Há um clima muito próprio em suas fotografias, que mistura cotidiano, fantasia e uma certa aura densa, de tristeza ou tensão. Como foi o processo para alcançar essa construção, este estilo?

Eu criei uma técnica de fotografia em película, que eu inventei um nome, um monte de coisa, é toda absurda. No final das contas ela me desobriga de pensar na hora de fotografar. Eu não fotometro, que é a grande questão deste processo. Então eu não penso na câmera na hora de fotografar. Eu revelo o negativo e ele vem todo verde para mim, eu perco a relação com o real e eu construo essas cores depois, no sistema. Então a cor e a densidade das imagens é construída no sistema. A fotografia é um começo e ela é um fim, mas não tem muita fotografia no meio do processo. Tem muito mais da pintura do que da fotografia neste processo. Não quero ser pintor, não tenho nenhuma formação nisso, mas é uma coisa de 80 layers de cor no photoshop, com um tablet pintando cada areazinha, é muito próximo da pintura. Então essa paleta de cores eu vi depois. Tem um “roxinho magenta” em detalhes específicos que eu fui perceber depois que estava em várias imagens. Tem uma relação muito maior com o meu pensamento, com o acaso, do que com o cinema, que faz um estudo de paleta de cores. Tem um pouco a ver com o que aconteceu, com o sentimento, com tentar traduzir isso tudo em uma imagem. Isso não é inconsciente, mas também não é planejado e o encontro dos tons é uma surpresa. O fato de não existirem algumas cores também é um coincidência, vai acontecendo. Eu tenho muito medo da consciência nos meus próximos trabalhos.

O que você está planejando para 2013? Você já tem novos projetos em mente?

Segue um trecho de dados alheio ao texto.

Lemma pieces_clear i shift bits l l' j : (reserved shift <= j < nchunks shift)%nat -> Z.testbit bits (Z.of_nat j) = true ->
  pieces_of (Block i 1 (KChunks shift bits l))
  ≡ₚ (chunk_addr i j shift, 2 ^ Z.of_nat shift) :: pieces_of (Block i 1 (KChunks shift (Z.clearbit bits (Z.of_nat j)) l')).
Proof.
  intros Hj Hb. unfold pieces_of. cbn [bkind bstart]. unfold chunk_indices. refine (Permutation_map _ (filter_flip (fun x => Z.testbit (Z.clearbit bits (Z.of_nat j)) (Z.of_nat x)) _ _ j _ _ _ _ _)); [apply NoDup_seq|apply elem_of_seq; lia| |done|].
  - cbv beta. rewrite Z.clearbit_eqb, Z.eqb_refl. apply andb_false_r.
  - intros x Hx. cbv beta. rewrite Z.clearbit_eqb. rewrite (proj2 (Z.eqb_neq _ _)) by lia. by rewrite andb_true_r.
Qed.

Lemma unused_bit shift bits j : unused shift bits = true -> (reserved shift <= j)%nat -> Z.testbit bits (Z.of_nat j) = false.
Proof.
  intros E%Z.eqb_eq Hj. replace (Z.of_nat j) with (Z.of_nat (j - reserved shift) + Z.of_nat (reserved shift)) by lia.
  rewrite <- Z.shiftr_spec, E by lia. apply Z.testbit_0_l.
Qed.

Lemma used_bit shift bits : 0 <= bits <= full_bits shift -> unused shift bits = false ->
  exists j, (reserved shift <= j < nchunks shift)%nat /\ Z.testbit bits (Z.of_nat j) = true.
Proof.
  intros Hb Hu. destruct (decide (Exists (fun j => Z.testbit bits (Z.of_nat j) = true) (seq (reserved shift) (nchunks shift - reserved shift)))) as [He|Hn].
  - apply list.Exists_exists in He as (j & Hj%elem_of_seq & Hx). exists j. split; [lia|done].
  - exfalso. assert (unused shift bits = true); [|congruence]. apply Z.eqb_eq, Z.bits_inj'. intros x Hx. rewrite Z.shiftr_spec, Z.testbit_0_l by done.
    destruct (Z.ltb_spec (x + Z.of_nat (reserved shift)) (Z.of_nat (nchunks shift))).
    + apply not_true_is_false. intros Hbit. apply Hn, list.Exists_exists. exists (Z.to_nat (x + Z.of_nat (reserved shift))). split; [apply elem_of_seq; lia|].
      rewrite Z2Nat.id by lia. done.
    + rewrite full_bits_pow in Hb. apply (high_bits (Z.of_nat (nchunks shift))); lia.
Qed.

Lemma filter_nil_all (f : nat -> bool) (l : list nat) : (forall j, j ∈ l -> f j = false) -> List.filter f l = [].
Proof. intros H. induction l as [|j l IH]; [done|]. cbn. rewrite H by set_solver. apply IH. set_solver. Qed.

Lemma unused_pieces i shift bits l : unused shift bits = true -> pieces_of (Block i 1 (KChunks shift bits l)) = [].
Proof.
  intros Hu. unfold pieces_of. cbn. unfold chunk_indices. rewrite filter_nil_all; [done|]. intros j Hj%elem_of_seq. apply (unused_bit shift); [done|lia].
Qed.

Lemma set_used shift bits j : (reserved shift <= j)%nat -> unused shift (Z.lor bits (Z.shiftl 1 (Z.of_nat j))) = false.
Proof.
  intros Hj. apply not_true_is_false. intros Hu. pose proof (unused_bit _ _ j Hu Hj) as Hb. rewrite set_bit, Z.eqb_refl in Hb by lia. done.
Qed.

(** ** Allocation *)

Lemma shift_of_ok size : 0 <= size <= ngx_slab_max_size -> exists k, shift_of size = (k + 3)%nat /\ (k < nslots)%nat /\ size <= 2 ^ Z.of_nat (k + 3).
Proof.
  intros Hs. exists (shift_of size - 3)%nat.
  assert (H : (let n := shift_of size in (3 <=? n) && (n <? 12))%nat && (size <=? 2 ^ Z.of_nat (shift_of size)) = true).
  { apply (all_below_spec 2049 (fun size => (let n := shift_of size in (3 <=? n) && (n <? 12))%nat && (size <=? 2 ^ Z.of_nat (shift_of size)))); [by vm_compute|].
    unfold ngx_slab_max_size, ngx_pagesize in Hs. change (4096 / 2) with 2048 in Hs. lia. }
  cbn zeta in H. rewrite !andb_true_iff, Nat.leb_le, Nat.ltb_lt, Z.leb_le in H. destruct H as [[H1 H2] H3].
  replace (shift_of size - 3 + 3)%nat with (shift_of size) by lia. split_and!; [done|unfold nslots; lia|done].
Qed.

(** ngx_slab_alloc_pages in a pool. *)
Lemma alloc_pages_pool s bs fl sl pages : inv s bs fl sl -> Forall tidy bs -> pfree s = free_count bs -> 0 < pages ->
  (exists i s' bs' fl', ngx_slab_alloc_pages pages s = Some (Some i, s') /\ npages s' = npages s /\ limit s' = limit s /\
     inv s' (Block i (Z.to_nat pages) KRun :: bs') fl' sl /\ Forall tidy bs' /\ pfree s' = free_count bs' /\ live bs ≡ₚ live bs') \/
  (ngx_slab_alloc_pages pages s = Some (None, s) /\ Forall (fun b => bkind b = KFree -> Z.of_nat (blen b) < pages) bs).
Proof.
  intros H Ht Hf Hp. destruct (alloc_pages_ok s pages bs fl sl Hp H (tidy_settled _ Ht)) as [(i & len & bs' & m' & fl' & E & Hb & Hl & I)|?]; [left|by right].
  set (v := u64 (pfree s - pages)) in *. set (rest := joined _ _) in *. exists i, (set_mem m' (set_pfree v s)), (rest ++ bs'), fl'. split_and!; try done.
  - by apply (inv_other (set_mem m' s)).
  - rewrite Hb in Ht. inversion Ht. apply list.Forall_app. split; [apply tidy_joined|done].
  - pose proof (free_count_bound _ _ _ _ I) as Hc. pose proof (iv_size _ _ _ _ I) as Hn. cbn [npages set_mem] in Hc, Hn.
    assert (E2 : free_count bs = free_count (rest ++ bs') + pages).
    { rewrite Hb, free_count_app. unfold rest. rewrite free_count_joined. cbn [free_count foldr]. unfold free_len at 1. cbn [bkind blen]. fold (free_count bs'). lia. }
    cbn [pfree set_mem set_pfree]. unfold v. rewrite Hf, E2. replace (free_count (rest ++ bs') + pages - pages) with (free_count (rest ++ bs')) by lia.
    unfold u64. apply wrap_small. change (free_count (Block i (Z.to_nat pages) KRun :: rest ++ bs')) with (0 + free_count (rest ++ bs')) in Hc. unfold in_u. lia.
  - rewrite Hb, live_app. unfold rest. by rewrite live_joined.
Qed.

(** The result of an allocation: a piece more, or the reason why there is none. *)
Definition allocated (s : pool) (bs : list block) (size : Z) (nomem : Prop) (r : option (option Z * pool)) : Prop :=
  exists q s' bs', r = Some (q, s') /\ pool_ok s' bs' /\ npages s' = npages s /\
  match q with
  | Some p => exists z, live bs' ≡ₚ (p, z) :: live bs /\ size <= z
  | None => bs' = bs /\ nomem
  end.

Lemma alloc_large s bs size : pool_ok s bs -> ngx_slab_max_size < size ->
  allocated s bs size (Forall (fun b => bkind b = KFree -> Z.of_nat (blen b) * ngx_pagesize < size) bs) (ngx_slab_alloc_locked size s).
Proof.
  intros [(fl & sl & H) Ht Hf Hl] Hs. unfold ngx_slab_alloc_locked. rewrite (proj2 (Z.gtb_lt _ _)) by done.
  rewrite Z.shiftr_div_pow2 by done. change (2 ^ ngx_pagesize_shift) with ngx_pagesize. set (pages := _ / _ + _).
  assert (Hp : 0 < pages /\ pages * ngx_pagesize >= size /\ (forall n, n < pages -> n * ngx_pagesize < size)).
  { unfold pages, ngx_slab_max_size, ngx_pagesize in *. change (4096 / 2) with 2048 in Hs. destruct (Z.eqb_spec (size mod 4096) 0); split_and!; zlia. }
  destruct Hp as (Hp & Hge & Hlt). destruct (alloc_pages_pool s bs fl sl pages H Ht Hf Hp) as [(i & s' & bs' & fl' & E & E1 & E2 & I & Ht' & Hf' & Hv)|[E Hno]].
  - rewrite E. cbn [mbind option_bind option_map]. exists (Some (page_addr i)), s', (Block i (Z.to_nat pages) KRun :: bs'). split_and!; [done| |done|].
    + constructor; [eauto|by constructor|done|by rewrite E1, E2].
    + exists (pages * ngx_pagesize). split; [|lia]. rewrite live_cons. unfold pieces_of. cbn [bkind bstart blen]. rewrite Z2Nat.id by lia. by rewrite Hv.
  - rewrite E. cbn [mbind option_bind option_map]. exists None, s, bs. split_and!; [done|by constructor; eauto|done|done|].
    eapply list.Forall_impl; [exact Hno|]. cbv beta. intros b Hb Hk. apply Hlt. auto.
Qed.

Lemma set_stat_ok s bs k f : pool_ok s bs -> pool_ok (set_stat k f s) bs.
Proof. intros [(fl & sl & H) Ht Hf Hl]. constructor; [|done|done|done]. exists fl, sl. by apply (inv_other s). Qed.
(** * Index-linked binomial heap (origin/heaps/binomial_heap.hpp)

    A shallow embedding of [binomial_heap<T, Compare, Item_Label>] and of
    [binomial_link], followed by the properties of the heap that the
    specification states.

    - [size_t] values are [N]; the sentinel [(size_t)-1] is [npos], and the
      one addition the code performs on a [size_t] ([degree + 1]) and the one
      subtraction ([size() - 1]) are written with their wrap-around.
    - [std::vector] is a [list]; [operator[]] outside [0 .. size()) is
      undefined behaviour in C++ and is an error of the embedding, tagged with
      the vector that was indexed.
    - every [while] loop is a [Fixpoint] on a fuel counter; running out of
      fuel is the error [Diverge]. *)

From Stdlib Require Import NArith PeanoNat List Bool Lia Permutation Sorted Finite.
Import ListNotations.
Local Open Scope N_scope.

(** ** Errors and the error monad *)

Inductive error : Type :=
| OobElements   (* elements_[i] with i >= elements_.size(), or pop_back on empty *)
| OobData       (* data_[i] with i >= data_.size() *)
| OobIndex      (* index_array[i] with i >= index_array.size() *)
| Diverge.      (* a loop did not finish within its fuel *)

Inductive result (A : Type) : Type :=
| Ok (a : A)
| Err (e : error).
Arguments Ok {A} a.
Arguments Err {A} e.

Definition bind {A B : Type} (c : result A) (k : A -> result B) : result B :=
  match c with
  | Ok a => k a
  | Err e => Err e
  end.

Notation "x <- c ;; k" := (bind c (fun x => k))
  (at level 61, c at next level, right associativity).

(** ** size_t and std::vector *)

Definition size_type := N.

Definition SIZE_WIDTH : N := 64.

(** [(size_t)-1], the "none" reference of the node arena. *)
Definition npos : size_type := 2 ^ SIZE_WIDTH - 1.

Definition wrap (n : N) : size_type := n mod 2 ^ SIZE_WIDTH.

Definition vsize {A : Type} (v : list A) : size_type := N.of_nat (length v).

(** [v.size() - 1] in [size_t] arithmetic: [-1] when [v] is empty. *)
Definition last_index {A : Type} (v : list A) : size_type :=
  wrap (vsize v + 2 ^ SIZE_WIDTH - 1).

Fixpoint list_upd {A : Type} (v : list A) (i : nat) (a : A) : list A :=
  match v, i with
  | [], _ => []
  | _ :: v', O => a :: v'
  | x :: v', S i' => x :: list_upd v' i' a
  end.

(** [v[i]] as an rvalue. *)
Definition vget {A : Type} (e : error) (v : list A) (i : size_type) : result A :=
  if i <? vsize v then
    match nth_error v (N.to_nat i) with
    | Some a => Ok a
    | None => Err e
    end
  else Err e.

(** [v[i] = a]. *)
Definition vset {A : Type} (e : error) (v : list A) (i : size_type) (a : A)
  : result (list A) :=
  if i <? vsize v then Ok (list_upd v (N.to_nat i) a) else Err e.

No meio de 2011, em Junho, eu fiz uma residência artística no Líbano. Meu pai e minha mãe vieram de lá e a residência serviu como uma chance de ir para lá, só isso. Ver de onde veio minha cultura, me ver e me deparar, me encontrar ali espelhado, coisas de mim que eu nem conhecia. Foi bem intenso. Eu gosto muito de ter um tempo entre fazer o processo e ter a experiência. Em Fevereiro deste ano eu tenho uma exposição de processo em Belo Horizonte, para testar um pouco esse processo. Nesta exposição já vai ter muito vídeo, que era o meio no qual eu estava mais desconfortável e por isso foi o que eu escolhi para investir. Em Junho tem a exposição individual deste trabalho aqui em São Paulo, na galeria Emma Thomas. Eu estou muito ansioso sobre como começar a fazer vídeos, a editar o material. É uma viagem que não aconteceu só nesse mês que eu fiquei no Líbano. Tem todo o processo de mostrar o material para o meu pai, que é uma outra viagem, na qual eu descubro mais histórias. Enfim, as coisas estão acontecendo É o trabalho no qual eu estou mais presente, mais dentro do trabalho, o que dá muita insegurança. Dá insegurança porque é vídeo, porque eu estou presente, fisicamente presente.